Thanks to everyone who attended my session “Building an Effective Data Warehouse Architecture” for Pragmatic Works. There were over 500 attendees! The abstract is below and the recording of the session is available here. I received a ton of questions and I have attempted to answer most of them below.
Here is the PowerPoint presentation: Building an Effective Data Warehouse Architecture
Building an Effective Data Warehouse Architecture
You’re a DBA and your boss asks you to determine if a data warehouse would help the company. So many questions pop into your head: Why use a data warehouse? What is the best methodology to use when creating a data warehouse? Should I use a normalized or dimensional approach? What is the difference between the Kimball and Inmon methodologies?
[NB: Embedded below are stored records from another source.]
(** * openapi-router: route patterns to OpenAPI paths

    A shallow embedding of [src/openapi-router.ts] and of the type-level
    helpers at the end of [src/types.ts], with the properties of the
    path-syntax converter and of [createSpec].

    Strings are sequences of code units below 256 ([string], one [ascii] per
    code unit); every character the code tests for lies in the ASCII range. *)

From Stdlib Require Import Ascii String Bool Arith ZArith Lia.
From Equations Require Import Equations.
From stdpp Require Import base option list strings gmap pretty.

Local Open Scope string_scope.

(* Let [simpl] compute [+:+] on strings that start with known characters. *)
#[local] Arguments String.append !_ _ / : simpl nomatch.

(** ** Character classes *)

Definition in_range (lo hi c : ascii) : bool :=
  Nat.leb (nat_of_ascii lo) (nat_of_ascii c) && Nat.leb (nat_of_ascii c) (nat_of_ascii hi).

(** The class [[A-Za-z0-9_]] of the regular expression in [toOpenApiPath]. *)
Definition is_word (c : ascii) : bool :=
  in_range "A" "Z" c || in_range "a" "z" c || in_range "0" "9" c || Ascii.eqb c "_".

(** ** Runtime library primitives used by the source *)

(** [s.split(sep)] for a one-character separator: the pieces between the
    occurrences of [sep], in order. *)
Fixpoint split (sep : ascii) (s : string) : list string :=
  match s with
  | EmptyString => [EmptyString]
  | String c rest =>
      if Ascii.eqb c sep then EmptyString :: split sep rest
      else match split sep rest with
           | piece :: pieces => String c piece :: pieces
           | [] => []
           end
  end.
Does the new Tabular model in SQL Server 2012 change things? What is the difference between a data warehouse and a data mart? Is there any hardware I can purchase that is optimized for a data warehouse? What if I have a ton of data? During this session James will help you to answer these questions so your response to your boss will provoke amazement and lead to a big raise. Or at least help to lead you down the correct path!
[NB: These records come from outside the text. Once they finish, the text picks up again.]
(** [cell] sits at index [i] of [cs], is visible, and no visible cell
    before it has the same month name. *)
Definition firstOfMonth (cs : list Cell) (i : nat) (cell : Cell) : Prop :=
  cs !! i = Some cell
  /\ visible cell
  /\ forall j c', (j < i)%nat -> cs !! j = Some c' -> visible c' ->
       monthOf c' <> monthOf cell.

(** The calendar month of a cell: year and month of the year. *)
Definition calendarMonth (cell : Cell) : Z * Z :=
  (getFullYear tza (date cell), getMonth tza (date cell)).

(** State of the month-label pass after the cells [pre]. *)
Definition labels_inv (pre : list Cell)
    (st : gset string * list MonthLabel) : Prop :=
  (forall m, m ∈ st.1 <-> exists c, c ∈ pre /\ visible c /\ monthOf c = m)
  /\ (forall m, m ∈ month <$> st.2 <-> m ∈ st.1)
  /\ NoDup (month <$> st.2)
  /\ exists idx,
       StronglySorted lt idx
       /\ Forall (fun i => i < length pre)%nat idx
       /\ Forall2 (fun l i => exists c, firstOfMonth pre i c /\ l = labelOf c)
            st.2 idx.

Definition svgWidth : Z :=
  totalWeeks * (cellSize p + cellSpacing p) + 50.

Definition svgHeight : Z := 7 * (cellSize p + cellSpacing p) + 20.

(** The fill of a cell's shape. *)
Definition cellColor (cell : Cell) : string :=
  getColorForCount (count cell) (baseColor p) maxCount.

End Render.

(** A request with the component's default options. *)
Definition props (data : gmap string Z) (startDate endDate : Z)
    (weekStart : Z) : HeatmapProps :=
  {| data := data; startDate := startDate; endDate := endDate;
     baseColor := "#239a3b"; cellSize := 14; cellSpacing := 4;
     weekStart := weekStart |}.

End Heatmap.

Import JSDate Number Utils Heatmap.

(** ** Sample dates (UTC midnight) *)

Definition d2024_01_01 : Z := 1704067200000.  (* a Monday *)
Definition d2024_01_02 : Z := 1704153600000.
Definition d2024_01_03 : Z := 1704240000000.  (* a Wednesday *)

(** ** Sample requests *)

(** One Wednesday, weeks starting on Monday, one recorded day. *)
Definition one_wednesday : HeatmapProps :=
  props {[ "2024-01-01" := 5 ]} d2024_01_03 d2024_01_03 1.

(** From 2024-01-01 to 2025-01-30. *)
Definition thirteen_months : HeatmapProps :=
  props ∅ d2024_01_01 (addDays d2024_01_01 395) 0.

(** [endDate] one day before a Wednesday [startDate]. *)
Definition inverted_wednesday : HeatmapProps :=
  props ∅ d2024_01_03 d2024_01_02 0.

(** [endDate] two weeks before [startDate]. *)
Definition inverted_fortnight : HeatmapProps :=
  props ∅ d2024_01_03 (addDays d2024_01_03 (-14)) 0.

(** ** The rendering: shapes, labels, tooltip and hover state *)

Module View.
Import JSDate Number Utils Heatmap.

(** The fixed legend of weekday labels. *)
Definition weekLabels : list string :=
  ["Mon"; "Tue"; "Wed"; "Thu"; "Fri"; "Sat"; "Sun"].

(** Names of the weekdays, indexed by [getDay]. *)
Definition dayNames : list string :=
  ["Sun"; "Mon"; "Tue"; "Wed"; "Thu"; "Fri"; "Sat"].

(** [date.getDate()]: the day of the month in local time. *)
Definition getDate (tza t : Z) : Z :=
  let '(_, _, d) := civil (Day (LocalTime tza t)) in d.

(** date-fns [format(date, "MMM dd")]. *)
Definition formatMMMdd (tza t : Z) : string :=
  monthShort tza t +:+ " " +:+ pad 2 (getDate tza t).






(** The [rect] drawn for a cell. *)
Record RectShape := {
  rect_x : Z; rect_y : Z; rect_width : Z; rect_height : Z; rect_fill : string
}.

Definition rectOf (p : HeatmapProps) (cell : Cell) : RectShape :=
  {| rect_x := x cell + 50;
     rect_y := y cell + 20;
     rect_width := cellSize p;
     rect_height := cellSize p;
     rect_fill := cellColor p cell |}.

(** The [circle] drawn for a cell; [cellSize / 2] is a binary64
    quotient. *)
Record CircleShape := {
  circle_cx : Q; circle_cy : Q; circle_r : Q; circle_fill : string
}.

Definition circleOf (p : HeatmapProps) (cell : Cell) : CircleShape :=
  {| circle_cx := add (ofZ (x cell + 50)) (div (ofZ (cellSize p)) 2);
     circle_cy := add (ofZ (y cell + 20)) (div (ofZ (cellSize p)) 2);
     circle_r := div (ofZ (cellSize p)) 2;
     circle_fill := cellColor p cell |}.

(** The [text] element of a month label. *)
Record TextShape := { text_x : Z; text_y : Z; text_content : string }.

Definition monthText (label : MonthLabel) : TextShape :=
  {| text_x := label_x label + 50; text_y := 12; text_content := month label |}.

(** The number of padding days in front of [startDate]. *)
Definition padding (tza : Z) (p : HeatmapProps) : Z :=
  (getDay tza (startDate p) - weekStart p + 7) mod 7.


End View.

Import View.

(** ** Further sample requests *)

(** One hour ahead of UTC, in milliseconds. *)
Definition oneHourAhead : Z := 3600000.

(** The Wednesday of [one_wednesday] as a zone one hour ahead of UTC has
    it: local midnight is 23:00 UTC of the Tuesday. *)
Definition one_wednesday_ahead : HeatmapProps :=
  props {[ "2024-01-02" := 5 ]} (d2024_01_03 - oneHourAhead)
    (d2024_01_03 - oneHourAhead) 1.

(** ** Independent readings of keys and colours

    The key of a day and the value of a hexadecimal string, written
    without the functions of the embedding; the results of the embedding
    are stated against them. *)

Module Reference.

(** The decimal digit of the units of [n]. *)
Definition decimalDigit (n : Z) : ascii := ascii_of_N (48 + Z.to_N (n mod 10)).

(** The last [width] decimal digits of [n], in front of [rest]. *)
Fixpoint decimal (width : nat) (n : Z) (rest : string) : string :=
  match width with
  | O => rest
  | S w => decimal w (n / 10) (String (decimalDigit n) rest)
  end.

(** [YYYY-MM-DD]. *)
Definition ymdKey (y m d : Z) : string :=
  decimal 4 y (String "-" (decimal 2 m (String "-" (decimal 2 d "")))).


(** The value of a string of hexadecimal digits, as the standard library
    reads it. *)
Definition hexValue (s : string) : Z := Z.of_N (HexString.Raw.to_N s 0).

End Reference.

Import Reference.

(** ** Sample requests outside the usual ranges *)



(** Sunday 2024-01-07, at UTC midnight. *)
Definition d2024_01_07 : Z := 1704585600000.

(** [startDate] at noon of a Sunday, [endDate] at midnight of the same
    day, weeks starting on Sunday. *)
Definition inverted_sunday_noon : HeatmapProps :=
  props ∅ (d2024_01_07 + 43200000) d2024_01_07 0.

(** * Properties *)

(** ** Arithmetic of the platform primitives *)

Lemma Qfloor_div7 (i : Z) : Qfloor (inject_Z i / 7) = i / 7.
Proof.
  unfold Qfloor; simpl. change (Z.pos (1 * 7)) with 7. by rewrite Z.mul_1_r.
Qed.

Lemma Qceiling_div7 (n : Z) : Qceiling (inject_Z n / 7) = (n + 6) / 7.
Proof.
  unfold Qceiling, Qfloor; simpl. change (Z.pos (1 * 7)) with 7.
  rewrite Z.mul_1_r. Z.div_mod_to_equations. lia.
Qed.

Lemma getDay_addDays (tza t n : Z) :
  getDay tza (addDays t n) = (getDay tza t + n) mod 7.
Proof.
  unfold getDay, LocalTime, addDays, Day, msPerDay.
  replace (t + n * 86400000 + tza) with (t + tza + n * 86400000) by lia.
  rewrite Z.div_add by lia.
  rewrite Zplus_mod_idemp_l. f_equal; lia.
Qed.

Lemma getDay_range (tza t : Z) : 0 <= getDay tza t < 7.
Proof. unfold getDay. apply Z.mod_pos_bound; lia. Qed.

(** The month and the day of the month of a civil date are in range. *)
Lemma civil_ranges (days : Z) :
  let '(_, m, d) := civil days in 1 <= m <= 12 /\ 1 <= d <= 31.
Proof.
  unfold civil.
  set (z := days + 719468). set (era := z / 146097).
  set (doe := z - era * 146097).
  assert (0 <= doe <= 146096) as Hdoe
    by (subst doe era; Z.div_mod_to_equations; lia).
  clearbody doe. clear z era.
  set (yoe := (doe - doe / 1460 + doe / 36524 - doe / 146096) / 365).
  set (doy := doe - (365 * yoe + yoe / 4 - yoe / 100)).
  assert (0 <= doy <= 365) as Hdoy
    by (subst doy yoe; Z.div_mod_to_equations; lia).
  clearbody doy. set (mp := (5 * doy + 2) / 153).
  assert (0 <= mp <= 11) as Hmp by (subst mp; Z.div_mod_to_equations; lia).
  assert (1 <= doy - (153 * mp + 2) / 5 + 1 <= 31) as Hd
    by (subst mp; Z.div_mod_to_equations; lia).
  clearbody mp. destruct (Z.ltb_spec mp 10); split; (lia || done).
Qed.

(** A loop that pushes one element per iteration builds the image of the
    iterated range. *)
Lemma foldl_push {A B : Type} (f : A -> B) (l : list A) (acc : list B) :
  foldl (fun acc i => acc ++ [f i]) acc l = acc ++ (f <$> l).
Proof.
  revert acc. induction l as [|i l IH]; intros acc; simpl.
  - by rewrite app_nil_r.
  - rewrite IH. by rewrite <- app_assoc.
Qed.

Section Layout.
Variable tza : Z.
Variable p : HeatmapProps.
Questions from the presentation:
Q: If CDC violates a vendor TOS, would CDC work against a OLTP mirror done implemented with log shipping?
A: No it is not possible to enable CDC at Log Shipping Destination. This is because changing (enabling CDC) to the log shipped database (destination) would require changes to the schema; this would bring the need to take the database online, breaking the log chain and making it inaccessible to the additional logs (During log shipping, the destination/secondary database will be in Standby or No Recovery mode that means it will be available for Read-Only).
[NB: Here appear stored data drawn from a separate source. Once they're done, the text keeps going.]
Definition setProductName (name : string) : M App unit :=
  setHome (fun h => {| isLoading := isLoading h; productName := name;
                       recallInfo := recallInfo h; nutritionalInfo := nutritionalInfo h;
                       description := description h; error := error h |}).

Definition setRecallInfo (r : option History.RecallInfo) : M App unit :=
  setHome (fun h => {| isLoading := isLoading h; productName := productName h;
                       recallInfo := r; nutritionalInfo := nutritionalInfo h;
                       description := description h; error := error h |}).

Definition setNutritionalInfo (n : option OpenAI.Nutrition) : M App unit :=
  setHome (fun h => {| isLoading := isLoading h; productName := productName h;
                       recallInfo := recallInfo h; nutritionalInfo := n;
                       description := description h; error := error h |}).

Definition setDescription (d : option string) : M App unit :=
  setHome (fun h => {| isLoading := isLoading h; productName := productName h;
                       recallInfo := recallInfo h; nutritionalInfo := nutritionalInfo h;
                       description := d; error := error h |}).

Definition setError (e : option string) : M App unit :=
  setHome (fun h => {| isLoading := isLoading h; productName := productName h;
                       recallInfo := recallInfo h; nutritionalInfo := nutritionalInfo h;
                       description := description h; error := e |}).

Definition setScanHistory (l : list History.ProductDetails) : M App unit :=
  setHistoryView (fun v => {| scanHistory := l; historyLoading := historyLoading v;
                              historyError := historyError v |}).

Definition setHistoryLoading (b : bool) : M App unit :=
  setHistoryView (fun v => {| scanHistory := scanHistory v; historyLoading := b;
                              historyError := historyError v |}).

Definition setHistoryError (e : option string) : M App unit :=
  setHistoryView (fun v => {| scanHistory := scanHistory v; historyLoading := historyLoading v;
                              historyError := e |}).

(** [try { c } finally { f }] *)
Definition finally {S A} (c : M S A) (f : M S unit) : M S A :=
  fun s =>
    match c s with
    | Some (r, s1) =>
        match f s1 with
        | Some (Ok _, s2) => Some (r, s2)
        | Some (Throw e, s2) => Some (Throw e, s2)
        | None => None
        end
    | None => None
    end.

(** The nutrition of an analysis as a record of productService.ts: the
    same object. *)
Definition toNutritionalInfo (n : OpenAI.Nutrition) : History.NutritionalInfo :=
  {| History.calories := OpenAI.calories n;
     History.fats := OpenAI.fats n;
     History.carbs := OpenAI.carbs n;
     History.proteins := OpenAI.proteins n |}.

(** The recall information [processImage] makes up when the check
    throws. *)
Definition neutralRecall (name : string) : History.RecallInfo :=
  {| History.isRecalled := false;
     History.productName := name;
     History.manufacturer := EmptyString;
     History.lotNumber := EmptyString;
     History.recallDate := EmptyString;
     History.recallReason := "Unable to verify recall status at this time" |}.

(** [description || 'No description available'] *)
Definition orNoDescription (d : string) : string :=
  if nonEmpty d then d else "No description available".

Section Home.
Variable env : OpenAI.Env.
Variable storeEnv : History.Env.
Variable toISODate : Z -> string.

(** The [ProductDetails] step 3 of [processImage] saves. *)
Definition detailsOf (productAnalysis : OpenAI.Analysis) (recall : History.RecallInfo)
           (uri : string) (t : Z) : History.ProductDetails :=
  {| History.recallInfo := recall;
     History.nutritionalInfo :=
       option_map toNutritionalInfo (OpenAI.nutritionalInfo productAnalysis);
     History.description := Some (orNoDescription (OpenAI.description productAnalysis));
     History.imageUri := Some uri;
     History.scanDate := t |}.

(** [processImage(uri)]; [user] is the signed-in user's [uid], [None]
    when nobody is signed in. *)
Definition processImage (user : option string) (uri : string) : M App unit :=
  setIsLoading true ;;
  setError None ;;
  setRecallInfo None ;;
  setNutritionalInfo None ;;
  setDescription None ;;
  finally
    (tryCatch
       (console Log "Analyzing image to identify product..." ;;
        tryCatch
          (productAnalysis <- inWorld (OpenAI.analyzeProductImage env uri) ;;
           setProductName (OpenAI.productName productAnalysis) ;;
           setDescription (Some (OpenAI.description productAnalysis)) ;;
           match OpenAI.nutritionalInfo productAnalysis with
           | Some n => setNutritionalInfo (Some n)
           | None => ret tt
           end ;;
           recall <-
             tryCatch
               (console Log "Checking if product is recalled..." ;;
                recall <- inStores (Recall.verifyProductRecall toISODate
                                      (OpenAI.productName productAnalysis)) ;;
                setRecallInfo (Some recall) ;;
                ret recall)
               (fun recallError =>
                  console Error "Error verifying recall status:" ;;
                  let recall := neutralRecall (OpenAI.productName productAnalysis) in
                  setRecallInfo (Some recall) ;;
                  ret recall) ;;
           match user with
           | Some uid =>
               tryCatch
                 (t <- reads (fun s => History.now (stores s)) ;;
                  let productDetails := detailsOf productAnalysis recall uri t in
                  inStores (History.saveScanHistory storeEnv uid productDetails) ;;
                  console Log "Scan history saved successfully")
                 (fun saveError => console Error "Error saving scan history:")
           | None => ret tt
           end)
          (fun analysisError =>
             console Error "Error analyzing image:" ;;
             setError (Some "Could not analyze the image. Please try again with a clearer picture of the product.")))
       (fun error =>
          console Error "Error processing image:" ;;
          setError (Some "Failed to process the image. Please try again.")))
    (setIsLoading false).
Q: How’s the fast tracking dw performance compared with the PDW from Microsoft?
A: Fast Track database can have very high performance (see SQL Performance Tuning Test Results for Data Warehouse Architectures) but once you get to 50TB or more you will reach the limit of the hardware. That is where PDW comes into play and queries that can take hours on a SMP server can be done in seconds on a MPP server.
Q: For the ELT I notice you put SSIS… Do you recommend SSIS over TSQL for this process? Is there a reason to use one over the other?
A: I have a blog about this: http://www.jamesserra.com/archive/2011/08/when-to-use-t-sql-or-ssis-for-etl/
Q: For the cubes, once they are processed.. If new or updated data is added to the data warehouse, do the cubes have to be re-processed to recognize the new data?
A: Yes, the cubes have to be reprocessed, but you can create daily partitions in the cube so you only have to process one partition and not the whole cube
Q: Does DW typically keep history or is this only done in dimensional models?
A: It is usually only done in data mart dimensional models. I would only keep history in the EDW if I needed history from day one and I was not planning on creating a data mart for a while
Q: Appliances are good as stand alone so what are the options for blending this into a SAN environment?
A: SAN’s are very slow compared to the direct-storage that is used with an appliance. I’m afraid you are out of luck if you want to use an appliance with a SAN
Q: What do u mean by indirect end user access of data vs direct
A: Data marts can be directly accessed (a user can query it). EDW should not allow a user to query it. Instead, a data mart should be created from a EDW and the user can query that data mart
Q: The diagram showed the Inmon final Data Marts as being in 3NF, was this right or is it a typo?
A: That diagram is correct. It’s rare, but in some cases you may want to have a data mart in 3NF. For example, if you are not reporting off of it but rather exporting it to a csv
Q: is tabular model only available in SSAS in sql 2012? And is tabular model better than multi-dimensional model?
A: Tabular model is not available in versions prior to SQL Server 2012. I have a blog post comparing it to multidimensional: http://www.jamesserra.com/archive/2012/04/sql-server-2012-multidimensional-vs-tabular/
Q: In your “Why use a Data Warehouse?” slide…the comment ..”plug holes in source systems”. In your opinion, where do you draw the line between “plugging holes” and establishing that a fix/re-design of the application and its associated data architecture are the best approach before loading that data in the DW?
A: Plugging a hole in the source system only helps for future data entry, so you will still need to correct prior data issues via tools like SSIS or DQS. I have never had a case where I recommended a redesign of a source system – I just spend more time plugging holes and correcting prior data. I don’t think a client would like to hear me say they need to rebuild their source system 🙂
Q: Could you comment about BI and Microsoft cloud Azure? Does it perform?
Q: What books and/or internet resources you could recommend to start with DW?
A: Go with Kimball: http://www.jamesserra.com/archive/2013/05/ralph-kimball-books/
Q: Does tabular models handle ragged hierarchies?
A: No, but BIDS helper comes to the rescue